Collected data entries

────

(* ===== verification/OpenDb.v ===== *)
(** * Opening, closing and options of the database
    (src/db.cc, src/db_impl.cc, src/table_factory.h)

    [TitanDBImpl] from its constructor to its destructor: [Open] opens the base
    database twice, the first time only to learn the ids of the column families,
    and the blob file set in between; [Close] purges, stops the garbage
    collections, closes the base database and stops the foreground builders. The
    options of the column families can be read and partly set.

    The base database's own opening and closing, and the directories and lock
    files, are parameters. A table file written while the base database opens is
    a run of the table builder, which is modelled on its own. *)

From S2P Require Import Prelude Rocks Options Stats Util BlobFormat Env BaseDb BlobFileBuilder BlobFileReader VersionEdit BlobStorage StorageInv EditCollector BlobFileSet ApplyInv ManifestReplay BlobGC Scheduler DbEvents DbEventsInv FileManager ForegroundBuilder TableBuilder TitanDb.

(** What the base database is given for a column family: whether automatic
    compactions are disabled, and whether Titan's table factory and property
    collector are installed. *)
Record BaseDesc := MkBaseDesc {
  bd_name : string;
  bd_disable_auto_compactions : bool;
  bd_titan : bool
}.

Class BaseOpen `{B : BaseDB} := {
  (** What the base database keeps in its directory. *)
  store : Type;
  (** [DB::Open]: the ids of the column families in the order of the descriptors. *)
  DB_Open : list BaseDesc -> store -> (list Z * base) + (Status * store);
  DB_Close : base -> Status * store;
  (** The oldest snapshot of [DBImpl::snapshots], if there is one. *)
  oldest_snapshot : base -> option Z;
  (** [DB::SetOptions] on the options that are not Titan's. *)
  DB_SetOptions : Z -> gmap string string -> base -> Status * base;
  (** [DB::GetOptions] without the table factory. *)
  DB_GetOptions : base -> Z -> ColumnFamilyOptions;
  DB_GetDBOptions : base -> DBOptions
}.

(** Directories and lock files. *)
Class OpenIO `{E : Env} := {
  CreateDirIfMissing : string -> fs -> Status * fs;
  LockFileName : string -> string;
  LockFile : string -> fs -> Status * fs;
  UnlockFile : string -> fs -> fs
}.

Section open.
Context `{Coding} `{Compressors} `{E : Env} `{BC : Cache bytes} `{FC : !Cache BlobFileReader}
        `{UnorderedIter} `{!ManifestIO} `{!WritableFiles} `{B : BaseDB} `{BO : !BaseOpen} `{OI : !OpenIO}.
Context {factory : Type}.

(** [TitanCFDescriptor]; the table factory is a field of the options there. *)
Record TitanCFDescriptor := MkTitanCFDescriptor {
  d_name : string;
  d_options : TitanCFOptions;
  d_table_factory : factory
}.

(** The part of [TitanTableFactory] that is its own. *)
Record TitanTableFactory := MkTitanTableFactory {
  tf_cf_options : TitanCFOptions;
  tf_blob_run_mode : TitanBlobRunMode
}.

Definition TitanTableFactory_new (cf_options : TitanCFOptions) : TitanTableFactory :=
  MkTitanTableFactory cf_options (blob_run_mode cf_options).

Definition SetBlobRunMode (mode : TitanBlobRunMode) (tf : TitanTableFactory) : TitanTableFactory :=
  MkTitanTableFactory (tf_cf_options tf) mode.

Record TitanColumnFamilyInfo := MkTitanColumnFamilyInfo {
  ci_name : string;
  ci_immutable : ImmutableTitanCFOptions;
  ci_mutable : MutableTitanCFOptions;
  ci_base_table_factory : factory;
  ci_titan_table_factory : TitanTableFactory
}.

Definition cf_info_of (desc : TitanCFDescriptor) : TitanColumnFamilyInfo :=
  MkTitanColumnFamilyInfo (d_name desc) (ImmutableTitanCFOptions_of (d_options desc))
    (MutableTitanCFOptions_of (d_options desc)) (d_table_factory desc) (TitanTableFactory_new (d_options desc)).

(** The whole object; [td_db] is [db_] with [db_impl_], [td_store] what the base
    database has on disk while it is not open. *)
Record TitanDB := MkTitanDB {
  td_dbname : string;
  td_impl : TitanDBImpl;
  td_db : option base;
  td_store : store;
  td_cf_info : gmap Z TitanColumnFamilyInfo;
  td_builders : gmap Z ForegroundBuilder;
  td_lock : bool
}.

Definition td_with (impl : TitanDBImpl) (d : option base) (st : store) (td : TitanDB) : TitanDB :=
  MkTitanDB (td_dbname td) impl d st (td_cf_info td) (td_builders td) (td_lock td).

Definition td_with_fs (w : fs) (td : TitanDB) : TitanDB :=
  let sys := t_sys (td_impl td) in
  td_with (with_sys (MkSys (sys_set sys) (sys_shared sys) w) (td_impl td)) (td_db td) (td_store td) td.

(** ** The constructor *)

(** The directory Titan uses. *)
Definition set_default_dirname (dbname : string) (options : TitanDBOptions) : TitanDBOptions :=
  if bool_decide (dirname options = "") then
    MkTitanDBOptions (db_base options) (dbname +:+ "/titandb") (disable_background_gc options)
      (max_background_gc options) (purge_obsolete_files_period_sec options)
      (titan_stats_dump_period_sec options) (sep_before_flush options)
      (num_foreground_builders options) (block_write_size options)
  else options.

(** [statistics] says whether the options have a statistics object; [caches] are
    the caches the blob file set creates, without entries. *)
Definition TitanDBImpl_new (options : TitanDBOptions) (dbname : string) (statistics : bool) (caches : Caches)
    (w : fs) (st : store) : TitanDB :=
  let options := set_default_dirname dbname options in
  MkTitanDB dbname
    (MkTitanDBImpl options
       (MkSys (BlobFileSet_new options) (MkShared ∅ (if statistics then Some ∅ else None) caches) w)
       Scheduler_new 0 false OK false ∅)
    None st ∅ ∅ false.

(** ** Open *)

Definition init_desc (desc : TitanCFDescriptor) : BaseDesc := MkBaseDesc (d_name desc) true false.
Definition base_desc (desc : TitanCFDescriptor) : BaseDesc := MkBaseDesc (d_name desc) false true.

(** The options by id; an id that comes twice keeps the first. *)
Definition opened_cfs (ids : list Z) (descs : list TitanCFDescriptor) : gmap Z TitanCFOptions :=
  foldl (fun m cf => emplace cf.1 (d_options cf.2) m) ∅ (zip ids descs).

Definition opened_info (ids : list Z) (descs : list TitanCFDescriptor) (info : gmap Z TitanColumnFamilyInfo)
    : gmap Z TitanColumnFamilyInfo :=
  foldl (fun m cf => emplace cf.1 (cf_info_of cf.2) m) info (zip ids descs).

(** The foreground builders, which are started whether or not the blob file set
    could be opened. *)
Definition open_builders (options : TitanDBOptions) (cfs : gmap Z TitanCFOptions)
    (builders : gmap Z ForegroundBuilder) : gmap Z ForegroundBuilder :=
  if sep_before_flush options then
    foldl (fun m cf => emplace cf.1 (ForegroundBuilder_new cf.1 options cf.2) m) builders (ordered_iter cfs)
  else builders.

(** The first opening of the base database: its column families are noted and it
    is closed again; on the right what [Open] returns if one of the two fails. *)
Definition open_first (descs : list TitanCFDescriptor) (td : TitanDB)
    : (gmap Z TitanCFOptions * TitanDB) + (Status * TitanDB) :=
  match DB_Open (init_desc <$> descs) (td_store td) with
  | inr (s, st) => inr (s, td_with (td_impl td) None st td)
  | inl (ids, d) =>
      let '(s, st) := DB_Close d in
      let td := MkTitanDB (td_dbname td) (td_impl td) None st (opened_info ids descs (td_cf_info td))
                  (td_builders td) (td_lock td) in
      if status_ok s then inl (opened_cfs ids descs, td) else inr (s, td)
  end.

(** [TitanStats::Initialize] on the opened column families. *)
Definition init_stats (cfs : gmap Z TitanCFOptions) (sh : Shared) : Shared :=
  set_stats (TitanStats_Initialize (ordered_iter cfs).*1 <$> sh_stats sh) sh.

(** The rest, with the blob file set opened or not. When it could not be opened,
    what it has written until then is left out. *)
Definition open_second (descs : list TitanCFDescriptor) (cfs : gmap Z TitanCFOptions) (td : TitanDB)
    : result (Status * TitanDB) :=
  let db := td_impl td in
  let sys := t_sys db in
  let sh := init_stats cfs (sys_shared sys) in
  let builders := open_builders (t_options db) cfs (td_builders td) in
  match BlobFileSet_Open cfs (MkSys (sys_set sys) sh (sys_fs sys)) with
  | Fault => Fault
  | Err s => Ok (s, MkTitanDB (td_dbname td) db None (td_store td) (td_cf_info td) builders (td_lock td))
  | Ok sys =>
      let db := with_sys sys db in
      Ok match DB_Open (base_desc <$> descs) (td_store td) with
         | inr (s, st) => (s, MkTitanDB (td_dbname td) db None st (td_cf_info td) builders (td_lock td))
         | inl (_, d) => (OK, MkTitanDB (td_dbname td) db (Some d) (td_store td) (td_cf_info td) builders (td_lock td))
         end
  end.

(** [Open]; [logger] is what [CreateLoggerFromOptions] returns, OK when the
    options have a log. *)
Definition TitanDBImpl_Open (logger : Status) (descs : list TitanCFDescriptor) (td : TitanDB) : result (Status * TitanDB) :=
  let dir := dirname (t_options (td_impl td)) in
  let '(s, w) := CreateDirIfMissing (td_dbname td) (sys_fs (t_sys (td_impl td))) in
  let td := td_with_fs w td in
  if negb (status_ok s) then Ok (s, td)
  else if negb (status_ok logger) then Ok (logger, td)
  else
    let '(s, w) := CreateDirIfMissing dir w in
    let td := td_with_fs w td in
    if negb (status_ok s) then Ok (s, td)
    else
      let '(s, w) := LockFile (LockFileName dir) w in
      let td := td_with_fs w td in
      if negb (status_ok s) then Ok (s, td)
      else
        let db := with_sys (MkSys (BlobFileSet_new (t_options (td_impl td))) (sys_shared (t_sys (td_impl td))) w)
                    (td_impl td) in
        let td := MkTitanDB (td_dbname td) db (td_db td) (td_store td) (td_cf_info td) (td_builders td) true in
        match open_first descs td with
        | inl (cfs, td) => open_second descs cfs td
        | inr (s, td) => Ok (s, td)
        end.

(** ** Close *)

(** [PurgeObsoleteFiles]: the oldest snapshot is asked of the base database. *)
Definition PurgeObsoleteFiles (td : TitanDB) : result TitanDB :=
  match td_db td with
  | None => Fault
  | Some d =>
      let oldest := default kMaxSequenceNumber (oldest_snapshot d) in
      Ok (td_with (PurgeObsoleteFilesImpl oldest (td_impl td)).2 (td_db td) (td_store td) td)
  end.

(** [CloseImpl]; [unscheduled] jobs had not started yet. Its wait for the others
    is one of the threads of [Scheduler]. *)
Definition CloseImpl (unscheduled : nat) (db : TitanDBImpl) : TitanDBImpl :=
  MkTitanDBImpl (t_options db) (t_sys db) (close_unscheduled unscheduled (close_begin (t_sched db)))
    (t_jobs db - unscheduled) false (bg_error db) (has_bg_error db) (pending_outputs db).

────

### What to work on
Among the records above, only the lines between the line holding "The base database's" and the line holding "a run of the", inclusive, are to be output, exactly as written.

### Reply
    The base database's own opening and closing, and the directories and lock
    files, are parameters. A table file written while the base database opens is
    a run of the table builder, which is modelled on its own. *)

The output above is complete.